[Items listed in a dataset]
(* ===== verification/Server.v ===== *)
(** * The state of a server

    The globals of [capio_server.cpp] as one record: the storage manager
    ([storage/manager.hpp]), the client manager, the locations, the detached
    threads that wait for an event, and the messages exchanged with the other
    nodes.  [CapioFile] objects live in a heap and are named by their address,
    and so do the file offsets, which duplicated descriptors share. *)
From S2P Require Import Prelude Memory Sectors FileBuffer Queue CapioFile ClientManager Locations.

(** ** What the server is configured with *)

(** [capiocl::commitRules] of the CAPIO-CL library. *)
Inductive commitRule : Type := ON_CLOSE | ON_FILE | ON_N_FILES | ON_TERMINATION.
#[export] Instance commitRule_eq_dec : EqDecision commitRule.
Proof. solve_decision. Defined.

(** The CAPIO-CL engine, the runtime configuration, [std::hash] on strings, and
    the outcome of the system calls of the n-th buffer operation with the
    descriptor an [open] returns there. *)
Class Config : Type := {
  config_nodes :: Nodes;
  config_quota :: MemQuota;
  getDirectoryFileCount : string -> Z;
  isPermanent : string -> bool;
  getCommitCloseCount : string -> Z;
  getCommitRule : string -> commitRule;
  isFirable : string -> bool;
  isExcluded : string -> bool;
  cl_isProducer : string -> string -> bool;
  getCapioDir : string;
  getFileInitialSize : Z;
  getCacheLineSize : Z;
  getPrefetchDataSize : Z;
  path_hash : string -> Z;
  os : nat -> kernel * Z
}.

Definition CAPIO_DEFAULT_DIR_INITIAL_SIZE : Z := 1024 * 1024 * 1024.
Definition CAPIO_DEFAULT_FILE_INITIAL_SIZE : Z := 1024 * 1024 * 1024 * 4.
Definition CAPIO_POSIX_SYSCALL_REQUEST_SKIP : Z := -2.

(** ** The state *)

(** [ThreadFileDescriptor]; the entry [operator[]] creates has null pointers
    and an empty path. *)
Record ThreadFileDescriptor : Type := {
  _pointer : option Z;
  _offset : option Z;
  _path : string
}.
Definition no_descriptor : ThreadFileDescriptor :=
  {| _pointer := None; _offset := None; _path := "" |}.

(** [CSCopyFileRange_t] *)
Record CSCopyFileRange : Type := {
  cp_tid : Z; cp_fd_in : Z; cp_fd_out : Z;
  cp_offset_in : Z; cp_offset_out : Z; cp_count : Z;
  cp_path_in : string; cp_path_out : string
}.

(** The detached threads, by what they wait for and what they do then. *)
Inductive task : Type :=
| PendingReadCommit (file tid fd count process_offset : Z)
| PendingReadData (file tid fd count process_offset : Z)
| WaitForFile (path : string) (tid fd count : Z)
| WaitForFileCreation (path : string) (tid fd : Z)
| WaitForFileCompletion (tid : Z) (path : string)
| WaitForDirentData (wait_size tid fd count file current_size : Z)
| WaitForDirectory (tid fd count : Z) (path : string)
| WaitForRemoteData (path dest : string) (tid fd count offset : Z) (is_getdents : bool)
| WaitForCompletion (path : string) (source_tid : Z) (dest : string)
| PendingCopy (file : Z) (copy : CSCopyFileRange) (wait_for_commit : bool)
| WaitForCopyInput (copy : CSCopyFileRange)
| WaitForRemoteCopyData (file : Z) (path_in dest : string) (tid fd_in fd_out offset_in offset_out count : Z)
| WaitForCloneAllowed (tid : Z).

(** The messages between servers ([remote/requests.hpp]), with the file that
    [send_file] sends after one. *)
Inductive remote_message : Type :=
| RemoteRead (path : string) (tid fd count offset : Z) (is_getdents : bool)
| RemoteReadReply (tid fd count nbytes file_size : Z) (complete is_getdents : bool)
| RemoteStat (tid : Z) (dest path : string)
| RemoteStatReply (path : string) (tid size : Z) (dir : bool)
| RemoteCopy (path_in : string) (tid fd_in fd_out offset_in offset_out count : Z)
| RemoteCopyReply (tid fd_in fd_out offset_in offset_out count nbytes file_size : Z) (complete : bool).
Record sent : Type := { s_dest : string; s_message : remote_message; s_data : list cell }.

Record Server : Type := {
  heap : gmap Z CapioFile;
  next_file : Z;
  _storage : gmap string Z;
  _opened_fd_map : gmap Z (gmap Z ThreadFileDescriptor);
  offsets : gmap Z Z;
  next_offset : Z;
  client_manager : ClientManager;
  locations : Locations;
  threads : list task;
  outbox : list sent;
  inbox : gmap string (list (list cell));
  os_calls : nat
}.
Definition set_heap (v : gmap Z CapioFile) (s : Server) : Server := {|
  heap := v; next_file := next_file s; _storage := _storage s; _opened_fd_map := _opened_fd_map s;
  offsets := offsets s; next_offset := next_offset s; client_manager := client_manager s; locations := locations s;
  threads := threads s; outbox := outbox s; inbox := inbox s; os_calls := os_calls s |}.
Definition set_storage (v : gmap string Z) (s : Server) : Server := {|
  heap := heap s; next_file := next_file s; _storage := v; _opened_fd_map := _opened_fd_map s;
  offsets := offsets s; next_offset := next_offset s; client_manager := client_manager s; locations := locations s;
  threads := threads s; outbox := outbox s; inbox := inbox s; os_calls := os_calls s |}.
Definition set_opened_fd_map (v : gmap Z (gmap Z ThreadFileDescriptor)) (s : Server) : Server := {|
  heap := heap s; next_file := next_file s; _storage := _storage s; _opened_fd_map := v;
  offsets := offsets s; next_offset := next_offset s; client_manager := client_manager s; locations := locations s;
  threads := threads s; outbox := outbox s; inbox := inbox s; os_calls := os_calls s |}.
Definition set_offsets (v : gmap Z Z) (s : Server) : Server := {|
  heap := heap s; next_file := next_file s; _storage := _storage s; _opened_fd_map := _opened_fd_map s;
  offsets := v; next_offset := next_offset s; client_manager := client_manager s; locations := locations s;
  threads := threads s; outbox := outbox s; inbox := inbox s; os_calls := os_calls s |}.
Definition set_client_manager (v : ClientManager) (s : Server) : Server := {|
  heap := heap s; next_file := next_file s; _storage := _storage s; _opened_fd_map := _opened_fd_map s;
  offsets := offsets s; next_offset := next_offset s; client_manager := v; locations := locations s;
  threads := threads s; outbox := outbox s; inbox := inbox s; os_calls := os_calls s |}.
Definition set_locations (v : Locations) (s : Server) : Server := {|
  heap := heap s; next_file := next_file s; _storage := _storage s; _opened_fd_map := _opened_fd_map s;
  offsets := offsets s; next_offset := next_offset s; client_manager := client_manager s; locations := v;
  threads := threads s; outbox := outbox s; inbox := inbox s; os_calls := os_calls s |}.
Definition set_threads (v : list task) (s : Server) : Server := {|
  heap := heap s; next_file := next_file s; _storage := _storage s; _opened_fd_map := _opened_fd_map s;
  offsets := offsets s; next_offset := next_offset s; client_manager := client_manager s; locations := locations s;
  threads := v; outbox := outbox s; inbox := inbox s; os_calls := os_calls s |}.
Definition set_outbox (v : list sent) (s : Server) : Server := {|
  heap := heap s; next_file := next_file s; _storage := _storage s; _opened_fd_map := _opened_fd_map s;
  offsets := offsets s; next_offset := next_offset s; client_manager := client_manager s; locations := locations s;
  threads := threads s; outbox := v; inbox := inbox s; os_calls := os_calls s |}.
Definition set_inbox (v : gmap string (list (list cell))) (s : Server) : Server := {|
  heap := heap s; next_file := next_file s; _storage := _storage s; _opened_fd_map := _opened_fd_map s;
  offsets := offsets s; next_offset := next_offset s; client_manager := client_manager s; locations := locations s;
  threads := threads s; outbox := outbox s; inbox := v; os_calls := os_calls s |}.
Definition set_os_calls (v : nat) (s : Server) : Server := {|
  heap := heap s; next_file := next_file s; _storage := _storage s; _opened_fd_map := _opened_fd_map s;
  offsets := offsets s; next_offset := next_offset s; client_manager := client_manager s; locations := locations s;
  threads := threads s; outbox := outbox s; inbox := inbox s; os_calls := v |}.

(** Allocation of a file and of an offset. *)
Definition alloc_file (f : CapioFile) : M Server Z := fun s => Done (next_file s, {|
  heap := <[next_file s := f]> (heap s); next_file := next_file s + 1; _storage := _storage s; _opened_fd_map := _opened_fd_map s;
  offsets := offsets s; next_offset := next_offset s; client_manager := client_manager s; locations := locations s;
  threads := threads s; outbox := outbox s; inbox := inbox s; os_calls := os_calls s |}).
Definition alloc_offset (o : Z) : M Server Z := fun s => Done (next_offset s, {|
  heap := heap s; next_file := next_file s; _storage := _storage s; _opened_fd_map := _opened_fd_map s;
  offsets := <[next_offset s := o]> (offsets s); next_offset := next_offset s + 1; client_manager := client_manager s; locations := locations s;
  threads := threads s; outbox := outbox s; inbox := inbox s; os_calls := os_calls s |}).

Definition Server_new : Server := {|
  heap := ∅; next_file := 0; _storage := ∅; _opened_fd_map := ∅; offsets := ∅; next_offset := 0;
  client_manager := ClientManager_new;
  locations := {| files_location := ∅; location_files := ∅ |};
  threads := []; outbox := []; inbox := ∅; os_calls := 0 |}.

(** ** Access to the parts *)

(** A call on a part of the state. *)
Definition zoom {S T A} (part : S -> T) (update : T -> S -> S) (m : M T A) : M S A := fun s =>
  outcome_bind (m (part s)) (fun '(a, t) => Done (a, update t s)).

Definition on_clients {A} (m : M ClientManager A) : M Server A := zoom client_manager set_client_manager m.
Definition on_locations {A} (m : M Locations A) : M Server A := zoom locations set_locations m.

(** A call on the file at an address; the address of a destroyed file dangles. *)
Definition on_file {A} (id : Z) (m : M CapioFile A) : M Server A := fun s =>
  match heap s !! id with
  | Some f => outcome_bind (m f) (fun '(a, f') => Done (a, set_heap (<[id := f']> (heap s)) s))
  | None => UB "dangling CapioFile pointer"
  end.
Definition file_get {A} (id : Z) (g : CapioFile -> A) : M Server A := fun s =>
  match heap s !! id with
  | Some f => Done (g f, s)
  | None => UB "dangling CapioFile pointer"
  end.
Definition file_do (id : Z) (g : CapioFile -> CapioFile) : M Server unit := on_file id (modify g).

(** The result of the next operation that calls the operating system. *)
Definition next_os `{Config} : M Server (kernel * Z) := fun s =>
  Done (os (os_calls s), set_os_calls (S (os_calls s)) s).

Definition file_createBuffer `{Config} (id : Z) (home_node : bool) : M Server unit :=
  let* (k, fd) := next_os in on_file id (createBuffer k fd home_node).
Definition file_expandBuffer `{Config} (id data_size : Z) : M Server unit :=
  let* (k, _) := next_os in on_file id (expandBuffer k data_size).
(** Expand the buffer when the data ends past it. *)
Definition file_reserve `{Config} (id end_of_write : Z) : M Server unit :=
  let* size := file_get id getBufSize in
  when (size <? end_of_write) (file_expandBuffer id end_of_write).
Definition file_dump `{Config} (id : Z) : M Server unit :=
  let* (k, _) := next_os in on_file id (dump k).

Definition start_thread (t : task) : M Server unit :=
  modify (fun s => set_threads (threads s ++ [t]) s).
Definition send (dest : string) (m : remote_message) (data : list cell) : M Server unit :=
  modify (fun s => set_outbox (outbox s ++ [{| s_dest := dest; s_message := m; s_data := data |}]) s).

What to do ::
Where a line above holds the string "complete", show that line.

Worked solution ::
| RemoteReadReply (tid fd count nbytes file_size : Z) (complete is_getdents : bool)
| RemoteCopyReply (tid fd_in fd_out offset_in offset_out count nbytes file_size : Z) (complete : bool).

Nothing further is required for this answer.